The year 1970 in science and technology involved some significant events, listed below.

Astronomy and space exploration
 February 11 – Japan becomes the fourth country to launch a satellite into orbit.
 March 31 – Explorer I reentry (after 12 years in orbit)
 April 11 – Apollo 13 ill-fated space mission launched
 April 17 – Apollo 13 returns safely to Earth
 August 17 – Venera program: Venera 7 is launched. It will later becomes the first spacecraft to successfully transmit data from another planet.
 November 17 – Luna program: The Soviet Union lands Lunokhod 1 on Mare Imbrium (Sea of Rains) on the Moon.
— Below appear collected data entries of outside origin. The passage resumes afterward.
Lemma StronglySorted_insert_date (d : date) (ds : list date) :
  StronglySorted (fun a b => date_leb a b = true) ds ->
  StronglySorted (fun a b => date_leb a b = true) (insert_date d ds).
Proof.
  induction ds as [|e rest IH]; simpl; intros Hs.
  - constructor; [constructor | constructor].
  - inversion Hs as [|? ? Hrest Hall]; subst.
    destruct (date_leb d e) eqn:E.
    + constructor; [exact Hs|]. constructor; [exact E|].
      rewrite Forall_forall in *. intros x Hx.
      apply (date_leb_trans _ _ _ E). apply Hall. exact Hx.
    + constructor; [apply IH; exact Hrest|].
      rewrite Forall_forall in *. intros x Hx.
      apply In_insert_date in Hx. destruct Hx as [-> | Hx].
      * apply date_leb_total. exact E.
      * apply Hall. exact Hx.
Qed.

Lemma StronglySorted_sorted_dates (ds : list date) :
  StronglySorted (fun a b => date_leb a b = true) (sorted_dates ds).
Proof.
  induction ds as [|d rest IH]; simpl; [constructor|].
  apply StronglySorted_insert_date. exact IH.
Qed.

(** The options are the dates of the column. *)
Lemma date_options_In {F : Type} `{Scalar F} (df : frame F)
      (ds : list date) (d : date) :
  get "Date" df = Some (DateCol ds) ->
  (In d (date_options df) <-> In d ds).
Proof.
  intros Hg. unfold date_options. rewrite Hg.
  rewrite In_sorted_dates, In_unique_dates. reflexivity.
Qed.

(** X1.  The select box offers every date of the table once, in calendar
    order: the options are strictly the dates that occur in the [Date]
    column, without repetition, each one no later than those after it. *)
Theorem date_options_sorted_unique :
  forall (F : Type) (S : Scalar F) (df : frame F) (ds : list date),
    get "Date" df = Some (DateCol ds) ->
    StronglySorted (fun a b => date_leb a b = true) (date_options df) /\
    NoDup (date_options df) /\
    forall d : date, In d (date_options df) <-> In d ds.
Proof.
  intros F S df ds Hg. unfold date_options. rewrite Hg.
  split; [apply StronglySorted_sorted_dates|].
  split; [apply NoDup_sorted_dates, NoDup_unique_dates|].
  intros d. rewrite In_sorted_dates, In_unique_dates. reflexivity.
Qed.

Lemma date_options_sorted_unique_witness :
  date_options (two_days float) = [(2024, 1, 1); (2024, 1, 2)] /\
  NoDup (date_options (two_days float)) /\
  (In (2024, 1, 2) (date_options (two_days float)) <->
   In (2024, 1, 2) [(2024, 1, 2); (2024, 1, 1); (2024, 1, 2)]).
Proof.
  split; [reflexivity|].
  destruct (@date_options_sorted_unique float binary64 (two_days float)
              [(2024, 1, 2); (2024, 1, 1); (2024, 1, 2)] eq_refl)
    as [_ [Hnd Hin]].
  split; [exact Hnd | apply Hin].
Defined.

(** ** The table of one date *)

Section RowFacts.

Context {F : Type} `{Scalar F}.

Lemma columns_filter_rows (mask : list bool) (df : frame F) :
  columns (filter_rows mask df) = columns df.
Proof.
  unfold columns, filter_rows. rewrite map_map. reflexivity.
Qed.

Lemma n_rows_filter_rows (mask : list bool) (df : frame F) :
  List.length mask = n_rows df ->
  n_rows (filter_rows mask df) = count_true mask.
Proof.
  destruct df as [|[n c] rest]; simpl.
  - destruct mask; [reflexivity | discriminate].
  - intros Hlen. apply col_filter_length_eq. symmetry. exact Hlen.
Qed.

Lemma wf_frame_filter_rows (mask : list bool) (df : frame F) :
  wf_frame df -> List.length mask = n_rows df ->
  wf_frame (filter_rows mask df).
Proof.
  intros Hwf Hlen. unfold wf_frame.
  rewrite (n_rows_filter_rows _ _ Hlen).
  unfold wf_frame in Hwf. unfold filter_rows.
  rewrite Forall_map. rewrite Forall_forall in *. intros [n c] Hin. simpl.
  pose proof (Hwf _ Hin) as Hc. simpl in Hc.
  apply col_filter_length_eq. rewrite Hc. symmetry. exact Hlen.
Qed.

Lemma count_true_map {A : Type} (p : A -> bool) (xs : list A) :
  count_true (map p xs) = List.length (filter p xs).
Proof.
  unfold count_true.
  induction xs as [|x xs IH]; simpl; [reflexivity|].
  destruct (p x); simpl; rewrite IH; reflexivity.
Qed.

Lemma filter_date_eqb_repeat (d : date) (ds : list date) :
  filter (fun x => date_eqb x d) ds =
  repeat d (List.length (filter (fun x => date_eqb x d) ds)).
Proof.
  induction ds as [|e rest IH]; simpl; [reflexivity|].
  destruct (date_eqb e d) eqn:E; [|exact IH].
  apply date_eqb_eq in E. subst e. simpl. f_equal. exact IH.
Qed.

Lemma filter_date_eqb_pos (d : date) (ds : list date) :
  In d ds -> (0 < List.length (filter (fun x => date_eqb x d) ds))%nat.
Proof.
  induction ds as [|e rest IH]; simpl; [contradiction|].
  intros [-> | Hin].
  - rewrite date_eqb_refl. simpl. lia.
  - destruct (date_eqb e d); simpl; [lia | apply IH; exact Hin].
Qed.

Lemma filter_date_Some (d : date) (df : frame F) (ds : list date) :
  get "Date" df = Some (DateCol ds) ->
  filter_date (Some d) df =
  filter_rows (map (fun x => date_eqb x d) ds) df.
Proof.
  intros Hg. unfold filter_date. rewrite Hg. reflexivity.
Qed.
This is the first roving remote-controlled robot to land on another world and was released by the orbiting Luna 17 spacecraft.

Biology
 Establishment of Parc naturel régional de Camargue in the south of France.

Chemistry
 August – Ulrich K. Laemmli publishes his refinement of the SDS-PAGE method.

Computer science
 January 1 – Unix time begins at 00:00:00 UTC.
 June–August – FLOW (programming language) devised by Jef Raskin.
 November 17 – Douglas Engelbart receives a United States patent for the first computer mouse.
 Datapoint 2200 is announced. A mass-produced programmable terminal, designed by Computer Terminal Corporation (CTC) founders Phil Ray and Gus Roche.
 Len Deighton's 1943-set Bomber, published this year in England, is the first novel written on a word processor, the IBM MT/ST.
 Niklaus Wirth releases the first Pascal compiler.
 Xerox PARC computer laboratory opens in Palo Alto, California.

Earth sciences
 January 4 – The 7.1  Tonghai earthquake shakes Tonghai County, Yunnan province, China, with a maximum Mercalli intensity of X (Extreme). Between 10,000–14,621 are killed and 26,783 injured.
 May 24 – Kola Superdeep Borehole drilling begins on the Kola Peninsula of Russia.

Mathematics
 Conway's Game of Life cellular automaton devised by John Horton Conway.
 Mathematician Kurt Gödel allows circulation of his ontological proof of the existence of God.

Medicine
 The Dubowitz Score for estimating the gestational age of babies is published by Lilly and Victor Dubowitz.
 The Exeter hip replacement stem, developed by surgeon Robin Ling and engineer Clive Lee, is first implanted, at the Princess Elizabeth Orthopaedic Hospital in Exeter, England.
 First cases of monkeypox in humans identified in the Democratic Republic of the Congo.

Physics
 Prediction of the GIM mechanism, requiring the existence of a charm quark, by Sheldon Glashow, John Iliopoulos and Luciano Maiani.

Psychology
 Henri Tajfel develops his minimal group paradigm, a constituent of social identity theory.
 Studies in Animal and Human Behavior, Volume I is published by Konrad Lorenz.

Technology
 June 2 – Cleddau Bridge in Wales collapses during erection, killing four, leading to introduction of new standards for box girder bridges in the United Kingdom.

Events
 June 19 – The Patent Cooperation Treaty is signed into international law, providing a unified procedure for filing patent applications to protect inventions.

Awards
 Fields Prize in Mathematics: Alan Baker, Heisuke Hironaka, Sergei Novikov and John Griggs Thompson
 Nobel Prizes
 Physics – Hannes Alfvén, Louis Néel
 Chemistry – Luis F. Leloir
 Medicine – Bernard Katz, Ulf von Euler, Julius Axelrod
 Turing Award – James H. Wilkinson

Births
 March 27 – Eleanor Maguire, Irish-born neuropsychologist.
 August 1 – Elon Lindenstrauss, Israeli mathematician.
 September 3 – Stanislav Smirnov, Russian-born mathematician.

Deaths
 January 5 – Max Born (b. 1882), German physicist and recipient of the Nobel Prize in physics in 1954.
 January 27 – Marietta Blau (b. 1894), Austrian physicist.
 April 27 – Orii Hyōjirō (b. 1883), Japanese animal specimen collector.
 May 1 – Ralph Hartley (b. 1888), American electrical engineer.
 July 20 – Margaret Reed Lewis (b. 1881), American cell biologist.
 July 29 – Emanuel Miller (b. 1892), British child psychiatrist.
 August 1 – Otto Heinrich Warburg (b. 1883), German physiologist and winner of the 1931 Nobel Prize in Physiology or Medicine.
 September 22 – Vojtěch Jarník (b. 1897), Czech mathematician.